Eyeing additional sources of good information for its membership and additional sources of revenue for itself, the Healthcare Information and Management Systems Society last week decided to jump into the information-technology data collection business by forming a new subsidiary.
The decision by the HIMSS board to launch the subsidiary, which would operate under a separate board and management team, fuels the Chicago-based association's strategy to become an authoritative source of healthcare IT statistics while also supplying a sufficient revenue base to expand its reach into new areas of influence such as ambulatory-care clinical information systems and Washington-based advocacy.

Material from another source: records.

Lemma handleChoiceSelect_no_duplicates (q c : Z) (multi : bool)
      (m : gmap Z (list Z)) :
  no_duplicates m -> no_duplicates (handleChoiceSelect q c multi m).
Proof.
  intros Hm q' l. unfold handleChoiceSelect. rewrite lookup_insert.
  case_decide as Hq; [|apply Hm].
  intros [= <-].
  assert (Hsel : List.NoDup (default [] (m !! q))).
  { destruct (m !! q) as [l0|] eqn:E; cbn; [eapply Hm, E|constructor]. }
  destruct multi.
  - destruct (includes c (default [] (m !! q))) eqn:Hinc.
    + now apply NoDup_filter_list.
    + apply NoDup_snoc; [exact Hsel|].
      intros Hin. apply includes_In in Hin. congruence.
  - constructor; [intros []|constructor].
Qed.

(** X22: however the choices are clicked, on whichever questions and in
    either mode, no question ever has the same choice selected twice: every
    list in [selectedAnswers], which is what is submitted, is free of
    duplicates. *)
Theorem selections_have_no_duplicates (cs : list (Z * Z * bool)) (q : Z)
        (l : list Z) :
  clicks cs ∅ !! q = Some l -> List.NoDup l.
Proof.
  assert (H : forall m, no_duplicates m -> no_duplicates (clicks cs m)).
  { induction cs as [|[[q' c] multi] cs IH]; intros m Hm; [exact Hm|].
    cbn [clicks]. apply IH. now apply handleChoiceSelect_no_duplicates. }
  apply (H ∅). intros q' l' Hl. rewrite lookup_empty in Hl. discriminate.
Qed.

(** X23: in a question with several correct answers a click toggles the
    choice and leaves the others alone, and a second click undoes the
    first as far as what is selected goes. A question whose last choice
    was toggled off keeps an entry, an empty one, that [handleSubmit]
    counts as unanswered. *)
Theorem toggle_choice (q c : Z) (m : gmap Z (list Z)) :
  let sel := fun m' => default [] (m' !! q) in
  let m1 := handleChoiceSelect q c true m in
  let m2 := handleChoiceSelect q c true m1 in
  (In c (sel m1) <-> ~ In c (sel m)) /\
  (forall x, x <> c -> (In x (sel m1) <-> In x (sel m))) /\
  (forall x, In x (sel m2) <-> In x (sel m)) /\
  (forall qd, sel m = [c] ->
              m1 !! q = Some [] /\ unanswered m1 (mkQuestion q qd) = true).
Proof.
  cbv zeta.
  assert (Hstep : forall m0 : gmap Z (list Z),
             let s0 := default [] (m0 !! q) in
             let s1 := default [] (handleChoiceSelect q c true m0 !! q) in
             (In c s1 <-> ~ In c s0) /\
             (forall x, x <> c -> (In x s1 <-> In x s0))).
  { intros m0. cbv zeta. unfold handleChoiceSelect.
    rewrite lookup_insert_eq. cbn [default from_option id].
    set (s0 := default [] (m0 !! q)).
    destruct (includes c s0) eqn:Hinc.
    - apply includes_In in Hinc. split.
      + rewrite filter_In. rewrite Z.eqb_refl. cbn. split; [intros [_ [=]]|tauto].
      + intros x Hx. rewrite filter_In.
        destruct (Z.eqb_spec x c); [congruence|]. cbn. tauto.
    - assert (Hn : ~ In c s0) by (rewrite <- includes_In; congruence).
      split.
      + rewrite in_app_iff. cbn. tauto.
      + intros x Hx. rewrite in_app_iff. cbn. split; [|tauto].
        intros [H|[H|[]]]; [exact H|congruence]. }
  destruct (Hstep m) as [H1 H1'].
  destruct (Hstep (handleChoiceSelect q c true m)) as [H2 H2'].
  split; [exact H1|]. split; [exact H1'|]. split.
  - intros x. destruct (Z.eq_dec x c) as [->|Hx].
    + rewrite H2, H1.
      destruct (in_dec Z.eq_dec c (default [] (m !! q))); tauto.
    + rewrite (H2' x Hx). apply H1', Hx.
  - intros qd Hsel. unfold handleChoiceSelect, unanswered. cbn [q_id].
    rewrite Hsel. cbn. rewrite Z.eqb_refl. cbn.
    rewrite lookup_insert_eq. split; reflexivity.
Qed.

Those goals of leadership and financial stability were put forward two years ago when HIMSS gathered several vendors of varied types of IT-related data and aggregated their products into a fee-based offering called the Solutions Toolkit. Offered online to member and nonmember organizations looking for IT purchasing help, the association-managed product line was supposed to fill a need and bring in revenue other than dues and profits from its annual conference and exhibition.
But although the Solutions Toolkit was projected to lose money during its first three years, sales have not met even the original red-ink level of revenue projections, said HIMSS President and Chief Executive Officer Stephen Lieber, who will have a seat on the board of the new subsidiary. Meanwhile, expenses to operate and revise the Web-based information repository have come in as expected-predictably high. The service will cost about $150,000 to run this year, he said.

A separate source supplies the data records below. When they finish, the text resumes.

(** The body of the inner loop of [Engine.draw], for the edge [edge] of the
    shape [s]. *)
Definition draw_edge (s : Shape) (edge : list Z) : Py Engine unit :=
  edge_0 ← lift (getitem edge 0); a ← lift (getitem (verts_proj s) edge_0);
  edge_1 ← lift (getitem edge 1); b ← lift (getitem (verts_proj s) edge_1);
  let mult := 200.0 in
  cs ← gets canvas_shape; width ← lift (getitem cs 0);
  translation_x ← lift (truediv (float_of_int width) 2);
  cs ← gets canvas_shape; height ← lift (getitem cs 1);
  translation_y ← lift (truediv (float_of_int height) 2);
  a_0 ← lift (getitem a 0); a_1 ← lift (getitem a 1);
  b_0 ← lift (getitem b 0); b_1 ← lift (getitem b 1);
  cid ← (λ e,
    let '(c, cid) :=
      Tk.create_line (a_0 * mult + translation_x) (a_1 * mult + translation_y)
                     (b_0 * mult + translation_x) (b_1 * mult + translation_y)
                     (canvas e) in
    (set_canvas c e, Ok cid));
  modify (λ e, set_canvas_id (canvas_id e ++ [cid]) e).

(** [Engine.draw] *)
Definition draw : Py Engine unit :=
  ids ← gets canvas_id;
  for_each ids (λ cid, modify (λ e, set_canvas (Tk.delete cid (canvas e)) e)) ;;
  modify (set_canvas_id []) ;;
  ss ← gets shapes;
  for_each ss (λ s, for_each (edges s) (draw_edge s)).


(** [Engine.update]; [func] is the optional callback, a procedure on the
    engine. *)
Definition update (func : option (Py Engine unit)) : Py Engine unit :=
  match func with
  | Some func => func
  | None => mret tt
  end ;;
  c ← gets canvas;
  modify (set_canvas_shape [Tk.winfo_width c; Tk.winfo_height c]) ;;
  render ;;
  draw ;;
  modify (λ e, set_root (Tk.after 30 (root e)) e).

(** The arguments the loop body of [draw] computes for [create_line]: its
    reads and its arithmetic, in their order, on the stored viewport [cs] and
    the projected cache [vp]. *)
Definition edge_segment (cs : list Z) (vp : list (list float)) (edge : list Z)
  : result Tk.segment :=
  edge_0 ← getitem edge 0; a ← getitem vp edge_0;
  edge_1 ← getitem edge 1; b ← getitem vp edge_1;
  let mult := 200.0 in
  width ← getitem cs 0; translation_x ← truediv (float_of_int width) 2;
  height ← getitem cs 1; translation_y ← truediv (float_of_int height) 2;
  a_0 ← getitem a 0; a_1 ← getitem a 1;
  b_0 ← getitem b 0; b_1 ← getitem b 1;
  mret (a_0 * mult + translation_x, a_1 * mult + translation_y,
        b_0 * mult + translation_x, b_1 * mult + translation_y).

(** [self.canvas_id.append(self.canvas.create_line(x1, y1, x2, y2))] *)
Definition emit (e : Engine) (seg : Tk.segment) : Engine :=
  let '(x1, y1, x2, y2) := seg in
  let '(c, cid) := Tk.create_line x1 y1 x2 y2 (canvas e) in
  set_canvas_id (canvas_id e ++ [cid]) (set_canvas c e).

(** The display surface once the segments of the previous [draw] are
    removed. *)
Definition cleared (e : Engine) : Tk.Canvas :=
  foldl (λ c cid, Tk.delete cid c) (canvas e) (canvas_id e).

(** The callback of a tick, when there is one. *)
Definition callback (func : option (Py Engine unit)) : Py Engine unit :=
  match func with
  | Some func => func
  | None => mret tt
  end.

(** [self.canvas_shape = [self.canvas.winfo_width(), self.canvas.winfo_height()]] *)
Definition refresh_viewport (e : Engine) : Engine :=
  set_canvas_shape [Tk.winfo_width (canvas e); Tk.winfo_height (canvas e)] e.

(** The tick in the order the specification gives it: the viewport is
    refreshed, then the callback runs, then the shapes are projected and
    drawn and the next tick is requested. *)
Definition tick_as_specified (func : option (Py Engine unit))
  : Py Engine unit :=
  modify refresh_viewport ;;
  callback func ;;
  render ;;
  draw ;;
  modify (λ e, set_root (Tk.after 30 (root e)) e).

(** ** Sample scenes *)

Module Demo.

(** The root window and the canvas of the demonstration at the end of the
    source file: 600x500, nothing drawn. *)
Definition tk_root : Tk.Root := {| Tk.timers := [] |}.
Definition tk_canvas : Tk.Canvas :=
  {| Tk.winfo_width := 600; Tk.winfo_height := 500;
     Tk.items := []; Tk.next_item := 1 |}.

(** [eng] of the demonstration: the observer one unit behind a centred
    window. *)
Definition eng : Engine :=
  Engine__init__ tk_root tk_canvas
    (Some [0.0; 0.0; -1.0])
    (Some [-0.5; -0.5; 0.0])
    (Some [1.0; 1.0]).

(** A cube of size 1 four units in front of the view plane. *)
Definition cube : Shape :=
  match Square (Some [0.0; 0.0; 4]) 1 with
  | Ok s => s
  | Raise _ => Shape__init__ None None
  end.


(** The engine with the shape [s] added, the viewport read and the shape
    projected. *)
Definition scene (s : Shape) : Engine :=
  (render (refresh_viewport (add_shape s eng).1)).1.


(** A callback that moves the observer to the right by the stored viewport
    width. *)
Definition stride : Py Engine unit :=
  cs ← gets canvas_shape; width ← lift (getitem cs 0);
  move_obs [float_of_int width; 0.0; 0.0].


(** A callback that resizes the window. *)
Definition resize (width height : Z) : Py Engine unit :=
  modify (λ e,
    set_canvas {| Tk.winfo_width := width; Tk.winfo_height := height;
                  Tk.items := Tk.items (canvas e);
                  Tk.next_item := Tk.next_item (canvas e) |} e).

End Demo.



(** [m] keeps the property [I] of the state, whatever its outcome. *)
Definition preserves {S A} (I : S → Prop) (m : Py S A) : Prop :=
  ∀ s, I s → I (m s).1.

(** ** The specification's vocabulary *)

Module Spec.

(** An ordered triple of floats. *)
Record Vec3 : Type := { vx : float; vy : float; vz : float }.

Definition to_list (v : Vec3) : list float := [vx v; vy v; vz v].


(** The two axes of the view plane. *)
Inductive axis : Type := X | Y.

Definition coord (A : axis) (v : Vec3) : float :=
  match A with
  | X => vx v
  | Y => vy v
  end.

(** The slope [a] of the ray from [O] through [P] along the axis [A]. *)
Definition slope (A : axis) (P O : Vec3) : float :=
  (vz P - vz O) / (coord A P - coord A O).

(** The value the two formulas of the projector give along the axis [A],
    computed in floats: [(1/a) * (W.z − O.z + a * O[A])] when [P[A] != O[A]],
    and [P[A]] otherwise. *)
Definition axis_value (A : axis) (P O W : Vec3) : float :=
  if ne (coord A P) (coord A O)
  then (1 / slope A P O) * (vz W - vz O + slope A P O * coord A O)
  else coord A P.

(** The two divisions the projector performs along the axis [A] when
    [P[A] != O[A]] have divisors other than zero: the difference
    [P[A] − O[A]] and the slope. *)
Definition divides (A : axis) (P O : Vec3) : bool :=
  if ne (coord A P) (coord A O)
  then negb (coord A P - coord A O =? 0) && negb (slope A P O =? 0)
  else true.

(** Device units per world unit. *)
Definition scale : float := 200.

(** [pixel = projected * scale + viewport_size / 2] *)
Definition to_pixel (w h : Z) (p : float * float) : float * float :=
  (p.1 * scale + float_of_int w / 2, p.2 * scale + float_of_int h / 2).



(** The side of the center a corner lies on along an axis: [true] for the
    greater coordinate. *)
Definition side (b : bool) : float := if b then 1 else -1.

(** The corner of the cube of center [c] and edge length [s] on the sides
    [σ] of the center: [c ± s/2] along each axis. *)
Definition corner (c : Vec3) (s : float) (σ : bool * bool * bool)
  : list float :=
  [vx c + side σ.1.1 * (s / 2);
   vy c + side σ.1.2 * (s / 2);
   vz c + side σ.2 * (s / 2)].

(** The eight choices of sides. *)
Definition cube_sides : list (bool * bool * bool) :=
  [(false, false, false); (true, false, false);
   (true, true, false); (false, true, false);
   (false, false, true); (true, false, true);
   (true, true, true); (false, true, true)].

(** Two corners differ along exactly one axis. *)
Definition one_axis_apart (σ τ : bool * bool * bool) : Prop :=
  length (filter (λ b, b = true)
            [xorb σ.1.1 τ.1.1; xorb σ.1.2 τ.1.2; xorb σ.2 τ.2]) = 1%nat.

(** The vertices [i] and [j] are joined by an edge of [es]. *)
Definition adjacent (es : list (list Z)) (i j : Z) : Prop :=
  [i; j] ∈ es ∨ [j; i] ∈ es.

(** Any two of the vertices [0 .. n-1] are linked by a path of edges. *)
Definition connected (n : Z) (es : list (list Z)) : Prop :=
  ∀ i j, (0 ≤ i < n)%Z → (0 ≤ j < n)%Z → rtc (adjacent es) i j.

(** The number of edges of [es] that end at the vertex [i]. *)
Definition degree (es : list (list Z)) (i : Z) : nat :=
  length (filter (λ edge, i ∈ edge) es).

(** The sides along [z] of the two ends of an edge, the vertex [i] lying on
    the sides [sides !! i]. *)
Definition z_sides (sides : list (bool * bool * bool)) (edge : list Z)
  : list (option bool) :=
  (λ i, snd <$> sides !! Z.to_nat i) <$> edge.

(** The edges on the face of the lesser [z], on the face of the greater [z],
    and from one face to the other. *)
Definition front_edges (sides : list (bool * bool * bool))
    (es : list (list Z)) : list (list Z) :=
  filter (λ edge, z_sides sides edge = [Some false; Some false]) es.
Definition back_edges (sides : list (bool * bool * bool))
    (es : list (list Z)) : list (list Z) :=
  filter (λ edge, z_sides sides edge = [Some true; Some true]) es.
Definition connecting_edges (sides : list (bool * bool * bool))
    (es : list (list Z)) : list (list Z) :=
  filter (λ edge, z_sides sides edge = [Some false; Some true]
                  ∨ z_sides sides edge = [Some true; Some false]) es.

End Spec.



(** ** Further vocabulary *)

(** [i] is a subscript that Python accepts on a list of length [n]. *)
Definition subscript (n : nat) (i : Z) : Prop :=
  (- Z.of_nat n ≤ i < Z.of_nat n)%Z.

(** The segments the inner loop of [draw] submits for the edges [es] of a
    shape of cache [vp], up to the first edge that raises, with the outcome
    of the loop. *)
Fixpoint edge_segments (cs : list Z) (vp : list (list float))
    (es : list (list Z)) : list Tk.segment * result unit :=
  match es with
  | [] => ([], Ok tt)
  | edge :: es' =>
      match edge_segment cs vp edge with
      | Ok seg =>
          let '(segs, r) := edge_segments cs vp es' in (seg :: segs, r)
      | Raise x => ([], Raise x)
      end
  end.

(** The segments the loops of [draw] submit for the shapes [ss], up to the
    first edge that raises, with the outcome. *)
Fixpoint shape_segments (cs : list Z) (ss : list Shape)
  : list Tk.segment * result unit :=
  match ss with
  | [] => ([], Ok tt)
  | s :: ss' =>
      match edge_segments cs (verts_proj s) (edges s) with
      | (segs, Ok _) =>
          let '(segs', r) := shape_segments cs ss' in (segs ++ segs', r)
      | (segs, Raise x) => (segs, Raise x)
      end
  end.

(** The engine holds the handle of every segment on the display surface, in
    drawing order. *)
Definition tracked (e : Engine) : Prop :=
  fst <$> Tk.items (canvas e) = canvas_id e.

#[global] Instance subscript_dec (n : nat) (i : Z) : Decision (subscript n i).
Proof. unfold subscript. apply _. Defined.

(** Every edge of [s] starts with two subscripts that Python accepts on the
    vertex list of [s]. *)
Definition edges_in_range (s : Shape) : Prop :=
  Forall (λ edge, (2 ≤ length edge)%nat
                  ∧ Forall (subscript (length (verts s))) (take 2 edge))
    (edges s).

#[global] Instance edges_in_range_dec (s : Shape) : Decision (edges_in_range s).
Proof. unfold edges_in_range. apply _. Defined.

(** The list [l] with the components of [vect] added to its own, as far as
    [vect] reaches. *)
Definition shifted (vect l : list float) : list float :=
  imap (λ i y, match vect !! i with Some x => y + x | None => y end) l.

Definition set_window_size (ws : list float) (e : Engine) : Engine :=
  {| root := root e; canvas := canvas e; canvas_shape := canvas_shape e;
     obs := obs e; window_pos := window_pos e; window_size := ws;
     shapes := shapes e; canvas_id := canvas_id e |}.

Lieber said the sources of information for the Solutions Toolkit from participating vendors make up a data trove that's helpful to small- to medium-sized hospitals that cannot afford sophisticated analytical services but want to get information about the IT market to make purchasing decisions. But the product doesn't delve deep enough to attract a wide revenue base. "It won't achieve the (revenue) size expectations we have unless we build the richness of it," he said.
That's where the new company comes in, though officials have yet to define the scope of their ambitions to give hospitals more of what they need. "We don't think the right kind of information is flowing back to providers," Lieber said. Though plenty of information on hospital IT operations and purchasing trends is being collected and sold, it's packaged and delivered for other audiences such as vendors seeking sales leads, he said. An example, he said, is the database of provider IT information produced by Sheldon I. Dorenfest & Associates, which also supplies selected elements of data to the Solutions Toolkit.
Hospitals that complete a questionnaire updating the database get a paper copy of results in their market, said company CEO Sheldon Dorenfest. But he added, "Our mechanism for giving information back (to surveyed providers) needs to be improved."
Dorenfest said plans are being considered to build a service that enables providers to search for information on a Web site, but in the meantime, he was concerned about how close the HIMSS effort will be to his own. "It's a complicated business; it's not a huge business. I would not want a lot of people doing the same thing." Talks are in progress to supply information to the new HIMSS initiative under the assumption of a "complementary" arrangement, Dorenfest said.
The HIMSS plans were unveiled during its annual convention, which set records for attendance, numbers of exhibitors and exhibit space. The tentative total of 21,000 registrants is 1,500 more than the previous high, and the 715 exhibitors exceeded last year's record of 686 and occupied 293,000 square feet.
The success of the convention highlighted the HIMSS dependence on that revenue and is part of the reason for the diversification effort, Lieber said at last week's convention in Orlando, Fla. "A huge amount of HIMSS (financial stability) rides on this show," he said.
"Just think what would have happened if 9-11 happened on Jan. 11 (of 2002). This show might not have happened."